Il muro di Erika

Finalmente l’abbiamo vista bene - in televisione e nelle fotografie dei quotidiani - l’Erika che il 21 febbraio 2001 vibrò 97 coltellate alla madre e al fratellino Gianluca: quel fratellino che nel suo ultimo tema scolastico aveva scritto «Il mio migliore amico è mia sorella». Abbiamo visto, senza più schermature protettive, una bella ragazza - d’aspetto sano e d’espressione allegra - impegnata in una partita di volley insieme ad altre detenute del carcere di Verziano in provincia di Brescia. «Oltre il muro»: così è stata simbolicamente chiamata l’iniziativa di cui ha usufruito anche Erika per un ritorno sia pur breve nel mondo dei liberi. Un’iniziativa ispirata senza dubbio a concetti molto nobili, e innumerevoli volte ripetuti. La pena dev’essere riabilitativa e non afflittiva, la società è anch’essa colpevole per i fenomeni di criminalità, i giovanissimi vivono in profondo disagio, e così via. Bisogna essere «aperti», capire.
Ci sforziamo d’esserlo, ma fino a un certo punto. Molti italiani - suppongo, e credo di non sbagliare, la maggioranza - ha avvertito come un’offesa alla sensibilità collettiva, al senso di giustizia (e, diciamolo, pure anche alla memoria delle povere vittime d’un delitto atroce) la gita di Erika e il suo evidente buonumore. Ha suscitato disagio profondo la vacanza «oltre il muro», ne ha suscitato forse ancora di più la risonanza mediatica che essa ha avuto, e la melassa che l’ha avvolta. La gente comune avrebbe magari tollerato - con sforzo - un’Erika impegnata nel volley: ma in segreto o almeno con discrezione, senza obbiettivi, senza telecamere, senza taccuini di cronisti. L’onnipotenza dell’immagine, la propagazione gigantesca della notizia, hanno riportato Erika al suo ruolo di protagonista, ma adesso con sottolineature positive. Sono finiti nell’archivio della memoria il sangue e la ferocia, rimane la vitalità d’una ragazza che sembra come tante. Se appena fosse possibile se la contenderebbero i talk-show e la corteggerebbero i rotocalchi del gossip. Mi pare di ricordare che Erika abbia ricevuto negli anni scorsi una nutrita corrispondenza d’ammiratori e spasimanti.

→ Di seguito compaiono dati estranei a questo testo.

(* ===== verification/ProcLife.v ===== *)
(** * kernel/proc.c and kernel/exec.c: creating, replacing and ending processes

    allocproc and freeproc with their pages, fork, exit, wait and exec, on the
    whole kernel state.  The child of a fork starts in forkret when the
    scheduler first picks it; a process that exited is left to its parent. *)

From Stdlib Require Import ZArith Lia.
From stdpp Require Import gmap.
From S2P Require Import Prelude Mem StringC Params Env Kalloc Vm Sleeplock Bio Log Fs Pipe ProcTable Console Kernel File SysFile.

Section Proc.
Context `{LinkerSyms} (pid : Z) (me fuel : nat).

(** ** Slots and their pages *)

Definition freeproc (i : nat) : K unit :=
  let* p := kproc i in
  when (negb (p_trapframe p =? 0)) (on_pm (kfree (p_trapframe p))) ;;
  set_kproc i (with_trapframe 0) ;;
  when (negb (p_pgtbl p =? 0)) (on_pm (proc_freepagetable (p_pgtbl p) (p_size p))) ;;
  set_kproc i clear_proc.

Definition allocproc : K (option nat) :=
  let* found := on_pt (find_unused_proc nproc 0) in
  match found with
  | None => ret None
  | Some i =>
      on_pt (init_proc i) ;;
      let* tf := on_pm kalloc in
      set_kproc i (with_trapframe tf) ;;
      if tf =? 0 then freeproc i ;; on_pt (unlock (p_lockL i)) ;; ret None else
      let* pt := on_pm (proc_pagetable tf) in
      set_kproc i (with_pgtbl pt) ;;
      if pt =? 0 then freeproc i ;; on_pt (unlock (p_lockL i)) ;; ret None else
      on_pt (reset_proc i) ;;
      ret (Some i)
  end.

Definition userinit : K unit :=
  let* p := allocproc in
  on_pt (modify (set_initproc p)) ;;
  match p with
  | None => panic "kerneltrap"
  | Some i =>
      let* ip := namei pid me fuel 0 [slash] in
      set_kproc i (with_cwd ip) ;;
      on_pt (mark_runnable i) ;;
      on_pt (unlock (p_lockL i))
  end.

(** ** fork *)

Definition dup_ofile (np : nat) (fd : Z) : K unit :=
  let* p := kproc me in
  match p_ofile p (Z.to_nat fd) with
  | None => ret tt
  | Some f =>
      let* f := filedup f in
      set_kproc np (fun q => with_ofile (upd (p_ofile q) (Z.to_nat fd) (Some f)) q)
  end.
Definition dup_vma (np : nat) (k : Z) : K unit :=
  let* p := kproc me in
  let v := p_vmas p (Z.to_nat k) in
  when (v_used v)
    (set_vma np (Z.to_nat k) v ;;
     match v_f v with Some f => filedup f ;; ret tt | None => panic "kerneltrap" end).

(** safestrcpy of one 16-byte name buffer to another. *)
Definition copy_name (t : list Z) : list Z := mread (safestrcpy (mem_of t []) 2048 0 16) 2048 16.

Definition kfork : K Z :=
  let* a := allocproc in
  match a with
  | None => ret (-1)
  | Some np =>
      let* p := kproc me in
      let* q := kproc np in
      let* r := on_pm (uvmcopy (p_pgtbl p) (p_pgtbl q) (p_size p)) in
      if r <? 0 then freeproc np ;; on_pt (unlock (p_lockL np)) ;; ret (-1) else
      set_kproc np (with_size (p_size p)) ;;
      on_pm (mem_op (fun m => memmove m (p_trapframe q) (p_trapframe p) sizeof_trapframe)) ;;
      tf_set np (tf_a 0) 0 ;;
      for_range nofile 0 (dup_ofile np) ;;
      for_range nvma 0 (dup_vma np) ;;
      let* c := (match p_cwd p with Some i => idup i | None => panic "kerneltrap" end) in
      set_kproc np (with_cwd (Some c)) ;;
      set_kproc np (fun q => with_name (copy_name (p_name p)) q) ;;
      let* q := kproc np in
      on_pt (unlock (p_lockL np)) ;;
      on_pt (lock wait_lockL) ;;
      set_kproc np (with_parent (Some me)) ;;
      on_pt (unlock wait_lockL) ;;
      on_pt (lock (p_lockL np)) ;;
      on_pt (mark_runnable np) ;;
      on_pt (unlock (p_lockL np)) ;;
      ret (p_pid q)
  end.

(** ** exit *)

Definition close_fd (fd : Z) : K unit :=
  let* p := kproc me in
  match p_ofile p (Z.to_nat fd) with
  | None => ret tt
  | Some f => fileclose pid fuel f ;; set_ofile me (Z.to_nat fd) None
  end.
Definition close_vma (k : Z) : K unit :=
  let* p := kproc me in
  let v := p_vmas p (Z.to_nat k) in
  when (v_used v)
    (unmap_range pid me fuel v (v_addr v) (v_length v) ;;
     (match v_f v with Some f => fileclose pid fuel f | None => panic "kerneltrap" end) ;;
     set_vma me (Z.to_nat k) (mkVma false (v_addr v) (v_length v) (v_prot v) (v_flags v) (v_offset v) (v_f v))).

(** Up to the final sched(), which the process does not return from. *)
Definition kexit (status : Z) : K unit :=
  let* s := get_kw in
  if bool_decide (initproc (k_pt s) = Some me) then panic "init exiting" else
  for_range nofile 0 close_fd ;;
  for_range nvma 0 close_vma ;;
  on_log (begin_op fuel) ;;
  let* p := kproc me in
  iput_ptr pid fuel (p_cwd p) ;;
  on_log (end_op pid) ;;
  set_kproc me (with_cwd None) ;;
  on_pt (exit_finish me status) ;;
  on_pt (sched_checks me) ;;
  on_pt (swtch_out me).

(** ** wait *)

Inductive waitres := Reaped (pid : Z) | Failed | NoZombie (havekids : bool).

Fixpoint kwait_scan (addr : Z) (n i : nat) (havekids : bool) : K waitres :=
  match n with
  | O => ret (NoZombie havekids)
  | S n =>
      let* p := kproc i in
      if bool_decide (p_parent p = Some me) then
        on_pt (lock (p_lockL i)) ;;
        let* p := kproc i in
        if bool_decide (p_state p = ZOMBIE) then
          let* r := (if addr =? 0 then ret 0 else on_kw (u_copyout me addr (le_enc 4 (p_xstate p)))) in
          if r <? 0 then
            on_pt (unlock (p_lockL i)) ;; on_pt (unlock wait_lockL) ;; ret Failed
          else
            freeproc i ;;
            on_pt (unlock (p_lockL i)) ;;
            on_pt (unlock wait_lockL) ;;
            ret (Reaped (p_pid p))
        else on_pt (unlock (p_lockL i)) ;; kwait_scan addr n (S i) true
      else kwait_scan addr n (S i) havekids
  end.
Definition kwait_step (addr : Z) (u : unit) : K (unit + Z) :=
  let* r := kwait_scan addr nproc 0 false in
  match r with
  | Reaped pid => ret (inr pid)
  | Failed => ret (inr (-1))
  | NoZombie havekids =>
      let* dead := on_pt (killed me) in
      if negb havekids || dead then on_pt (unlock wait_lockL) ;; ret (inr (-1))
      else on_pt (psleep me (ChProc me) wait_lockL) ;; ret (inl tt)
  end.
Definition kwait (addr : Z) : K Z :=
  on_pt (lock wait_lockL) ;;
  loop fuel (kwait_step addr) tt.

(** ** exec *)

Definition ELF_MAGIC : Z := 0x464C457F.
Definition ELF_PROG_LOAD : Z := 1.
(** struct elfhdr and struct proghdr as bytes of the file. *)
Definition sizeof_elfhdr : Z := 64.
Definition elf_magic (h : list Z) : Z := getf 4 0 h.
Definition elf_entry (h : list Z) : Z := getf 8 24 h.
Definition elf_phoff (h : list Z) : Z := getf 8 32 h.
Definition elf_phnum (h : list Z) : Z := getf 2 56 h.
Definition sizeof_proghdr : Z := 56.
Definition ph_type (h : list Z) : Z := getf 4 0 h.
Definition ph_flags (h : list Z) : Z := getf 4 4 h.
Definition ph_off (h : list Z) : Z := getf 8 8 h.
Definition ph_vaddr (h : list Z) : Z := getf 8 16 h.
Definition ph_filesz (h : list Z) : Z := getf 8 32 h.
Definition ph_memsz (h : list Z) : Z := getf 8 40 h.

Definition flags2perm (flags : Z) : Z :=
  let perm := if has flags 1 then PTE_X else 0 in
  if has flags 2 then Z.lor perm PTE_W else perm.

Definition loadseg_step (pagetable va : Z) (ip : nat) (offset sz i : Z) : K (Z + Z) :=
  if sz <=? i then ret (inr 0) else
  let* pa := on_pm (walkaddr pagetable (u64 (va + i))) in
  if pa =? 0 then panic "loadseg: address should exist" else
  let n := if sz - i <? PGSIZE then sz - i else PGSIZE in
  let* r := readi pid me ip KernDst (u32 (offset + i)) n in
  on_pm (mem_op (fun m => mwrite m pa r.2)) ;;
  if negb (r.1 =? n) then ret (inr (-1)) else ret (inl (u32 (i + PGSIZE))).
Definition loadseg (pagetable va : Z) (ip : nat) (offset sz : Z) : K Z :=
  loop (S (S (Z.to_nat (sz / PGSIZE)))) (loadseg_step pagetable va ip offset sz) 0.

(** The loop over the program headers; the variables [i], [off] and [sz].
    [inr None]: goto bad, with the size reached. *)
Definition load_step (ip : nat) (pagetable : Z) (elf : list Z) (st : Z * Z * Z) : K (Z * Z * Z + Z * bool) :=
  let '(i, off, sz) := st in
  if elf_phnum elf <=? i then ret (inr (sz, true)) else
  let* r := readi pid me ip KernDst (u32 off) sizeof_proghdr in
  if negb (r.1 =? sizeof_proghdr) then ret (inr (sz, false)) else
  let ph := r.2 in
  let next sz := ret (inl (i + 1, i32 (off + sizeof_proghdr), sz)) in
  if negb (ph_type ph =? ELF_PROG_LOAD) then next sz else
  if ph_memsz ph <? ph_filesz ph then ret (inr (sz, false)) else
  if u64 (ph_vaddr ph + ph_memsz ph) <? ph_vaddr ph then ret (inr (sz, false)) else
  if negb (ph_vaddr ph mod PGSIZE =? 0) then ret (inr (sz, false)) else
  let* sz1 := on_pm (uvmalloc pagetable sz (u64 (ph_vaddr ph + ph_memsz ph)) (flags2perm (ph_flags ph))) in
  if sz1 =? 0 then ret (inr (sz, false)) else
  let* r := loadseg pagetable (ph_vaddr ph) ip (u32 (ph_off ph)) (u32 (ph_filesz ph)) in
  if r <? 0 then ret (inr (sz1, false)) else next sz1.

(** The loop over the argument strings: [sp], the addresses pushed so far.
    [None]: goto bad. *)
Fixpoint push_args (pagetable stackbase : Z) (argv : list (list Z)) (argc : Z) (sp : Z) (ustack : list Z)
    : K (option (Z * list Z)) :=
  match argv with
  | [] => ret (Some (sp, ustack))
  | s :: argv =>
      if MAXARG <=? argc then ret None else
      let len := Z.of_nat (length s) + 1 in
      let sp := u64 (sp - len) in
      let sp := sp - sp mod 16 in
      if sp <? stackbase then ret None else
      let* p := kproc me in
      let* r := on_pm (copyout (mkUproc (p_size p) (p_pgtbl p)) pagetable sp (s ++ [0])) in
      if r <? 0 then ret None else push_args pagetable stackbase argv (argc + 1) sp (ustack ++ [sp])
  end.

(** The name after the last slash. *)
Fixpoint last_elem (path last : list Z) : list Z :=
  match path with
  | [] => last
  | c :: path => if c =? slash then last_elem path path else last_elem path last
  end.

(** The stack with its guard page, the arguments; [inr]: the new stack
    pointer and the size; [inl]: goto bad with the size reached. *)
Definition build_stack (pagetable sz : Z) (argv : list (list Z)) : K (Z + Z * Z * Z) :=
  let sz := PGROUNDUP sz in
  let* sz1 := on_pm (uvmalloc pagetable sz (u64 (sz + (USERSTACK + 1) * PGSIZE)) PTE_W) in
  if sz1 =? 0 then ret (inl sz) else
  let sz := sz1 in
  on_pm (uvmclear pagetable (u64 (sz - (USERSTACK + 1) * PGSIZE))) ;;
  let stackbase := u64 (sz - USERSTACK * PGSIZE) in
  let* r := push_args pagetable stackbase argv 0 sz [] in
  match r with
  | None => ret (inl sz)
  | Some (sp, ustack) =>
      let argc := Z.of_nat (length ustack) in
      let sp := u64 (sp - (argc + 1) * 8) in
      let sp := sp - sp mod 16 in
      if sp <? stackbase then ret (inl sz) else
      let* p := kproc me in
      let* r := on_pm (copyout (mkUproc (p_size p) (p_pgtbl p)) pagetable sp (concat (map (le_enc 8) (ustack ++ [0])))) in
      if r <? 0 then ret (inl sz) else ret (inr (argc, sp, sz))
  end.

(** The [bad:] label after the inode was released. *)
Definition exec_bad (pagetable sz : Z) : K Z := on_pm (proc_freepagetable pagetable sz) ;; ret (-1).

Definition kexec (path : list Z) (argv : list (list Z)) : K Z :=
  on_log (begin_op fuel) ;;
  let* ip := knamei pid me fuel path in
  match ip with
  | None => on_log (end_op pid) ;; ret (-1)
  | Some ip =>
      let put_ip := iunlockput pid fuel ip ;; on_log (end_op pid) in
      ilock pid fuel (Some ip) ;;
      let* r := readi pid me ip KernDst 0 sizeof_elfhdr in
      if negb (r.1 =? sizeof_elfhdr) then put_ip ;; ret (-1) else
      let elf := r.2 in
      if negb (elf_magic elf =? ELF_MAGIC) then put_ip ;; ret (-1) else
      let* p := kproc me in
      let* pagetable := on_pm (proc_pagetable (p_trapframe p)) in
      if pagetable =? 0 then put_ip ;; ret (-1) else
      let* l := loop (S (Z.to_nat (elf_phnum elf))) (load_step ip pagetable elf) (0, i32 (elf_phoff elf), 0) in
      let sz := l.1 in
      if negb l.2 then on_pm (proc_freepagetable pagetable sz) ;; put_ip ;; ret (-1) else
      put_ip ;;
      let* p := kproc me in
      let oldsz := p_size p in
      let* st := build_stack pagetable sz argv in
      match st with
      | inl sz => exec_bad pagetable sz
      | inr (argc, sp, sz) =>
          tf_set me (tf_a 1) sp ;;
          set_kproc me (with_name (copy_name (last_elem path path))) ;;
          let oldpagetable := p_pgtbl p in
          set_kproc me (with_pgtbl pagetable) ;;
          set_kproc me (with_size sz) ;;
          tf_set me tf_epc (elf_entry elf) ;;
          tf_set me tf_sp sp ;;
          on_pm (proc_freepagetable oldpagetable oldsz) ;;
          ret argc
      end
  end.

(** ** kernel/sysfile.c: sys_exec *)

(** The loop that copies the argument strings into fresh pages: the pages
    and, when it succeeds, the strings. *)
Fixpoint fetch_argv (n : nat) (uargv i : Z) (pages : list Z) (strs : list (list Z)) : K (list Z * option (list (list Z))) :=
  match n with
  | O => ret (pages, None)
  | S n =>
      let* uarg := fetchaddr me (u64 (uargv + 8 * i)) in
      match uarg with
      | None => ret (pages, None)
      | Some uarg =>
          if uarg =? 0 then ret (pages, Some strs) else
          let* page := on_pm kalloc in
          if page =? 0 then ret (pages, None) else
          let* s := fetchstr me uarg PGSIZE in
          match s with
          | None => ret (pages ++ [page], None)
          | Some s =>
              on_pm (mem_op (fun m => mwrite m page (s ++ [0]))) ;;
              fetch_argv n uargv (i + 1) (pages ++ [page]) (strs ++ [s])
          end
      end
  end.
Fixpoint free_pages (pages : list Z) : K unit :=
  match pages with [] => ret tt | p :: pages => on_pm (kfree p) ;; free_pages pages end.

Definition sys_exec : K Z :=
  let* uargv := argaddr me 1 in
  let* path := argstr me 0 MAXPATH in
  match path with
  | None => ret (-1)
  | Some path =>
      let* r := fetch_argv (Z.to_nat MAXARG) uargv 0 [] [] in
      match r.2 with
      | None => free_pages r.1 ;; ret (-1)
      | Some argv =>
          let* x := kexec path argv in
          free_pages r.1 ;;
          ret x
      end
  end.
End Proc.
(* ===== verification/FileIO.v ===== *)
(** * Reading and writing open files (kernel/file.c: fileread, filewrite)

    The whole path of a write: open file, inode lock, copy from user space,
    block allocation, log and disk.  A file's bytes are a list; filewrite
    overwrites or extends it, in transactions of which a crash keeps a prefix,
    and fileread delivers a piece of it to user memory. *)

From Stdlib Require Import ZArith Lia FunctionalExtensionality.
From stdpp Require Import gmap.
From S2P Require Import Prelude Mem StringC Params Env Kalloc Vm VmBits PageTable UserCopy Sleeplock Bio Log Fs FsPure FsTxn FsAlloc FsInode FsFile FsWrite FsLock SmallDisk Pipe ProcTable Sched Console Kernel UserIO File FileInv.

(** ** The file system between operations *)

Section Idle.
Context {W : Type} (pid start : Z) (sb : superblock).
Implicit Types (d x : Z -> list Z) (c : control W) (i j : inode).

(** No transaction under way; the disk is [d] and [w] was written so far. *)
Record idle_at c d (w : list (Z * list Z)) (s : fs W) : Prop := {
  ia_ctl : ctl s = c;
  ia_log : log_idle pid start (fs_log s);
  ia_disk : disk (lbio (fs_log s)) = d;
  ia_writes : dwrites (lbio (fs_log s)) = w;
}.
Definition env d (w : list (Z * list Z)) (out : Z) : txn_env := mkTxn pid start d w out.
Definition fslayout : Prop := layout (env (fun _ => []) [] 0) sb.
Lemma env_layout d w out : fslayout -> layout (env d w out) sb.
Proof. by intros []. Qed.

(** An inode of the table that nobody holds: what ilock will find is a file
    of the disk [d]. *)
Record inode_at c (ip : nat) d i : Prop := {
  na_sb : c.1.1.1 = sb;
  na_inode : c.1.2 ip = i;
  na_ref : 1 <= i_ref i;
  na_lock : exists p, i_lock i = mkSleeplock false false p;
  na_rep : inode_rep sb d (loaded sb d i);
  na_sync : inode_disk (loaded sb d i) = dinode_at sb d (i_inum i);
  na_type : i_type (loaded sb d i) <> 0;
}.
(** The bytes of the file. *)
Definition fbytes d i : list Z := fcontent d (loaded sb d i).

Come la donna, anche l’opinione pubblica è mobile. Dopo i fatti di sangue più efferati si levano impetuose le invocazioni alla pena di morte e a una spietata legge del taglione. Il che dura alcune settimane, a dir tanto alcuni mesi. Nella fase successiva l’indignazione si acqueta, dalla biografia di assassini e assassine emergono particolari toccanti, risulta che in prigione tengono una condotta esemplare e pensano di dedicarsi un giorno al volontariato. Quando poi se la cavano discretamente nel calcio o nel volley se ne deduce che il progetto di redenzione è a buon punto.
Personalmente sono contro la pena di morte e riconosco che il carcere deve avere tra i suoi scopi il recupero morale e sociale del condannato. Ma la pena non può essere ceduta a prezzi di saldo per far contenti i colpevoli e i loro avvocati. Anche nei casi di chi era minore d’età quando uccise - lo era Erika - deve pur esserci una proporzione ragionevole tra la mostruosità del crimine e il trattamento carcerario, deve essere rispettato il criterio che la pena è sì riabilitativa ma anche esemplare, deve dimostrare che il delitto non paga. Se invece un delitto spaventoso, seguito da una condanna tutto sommato abbastanza mite, finisce in volley - sotto lo sguardo indulgente dei mezzi d’informazione - il messaggio è di tutt’altro genere.


Alcuni psicologi hanno spiegato che questa eccessiva comprensione nuoce anche a Erika: aiutata non a una presa di coscienza, al pentimento, a una riflessione profonda, ma a rimuovere il sangue e le coltellate di cinque anni or sono. Un incidente, la vita comincia adesso. Francamente, un po’ troppo facile.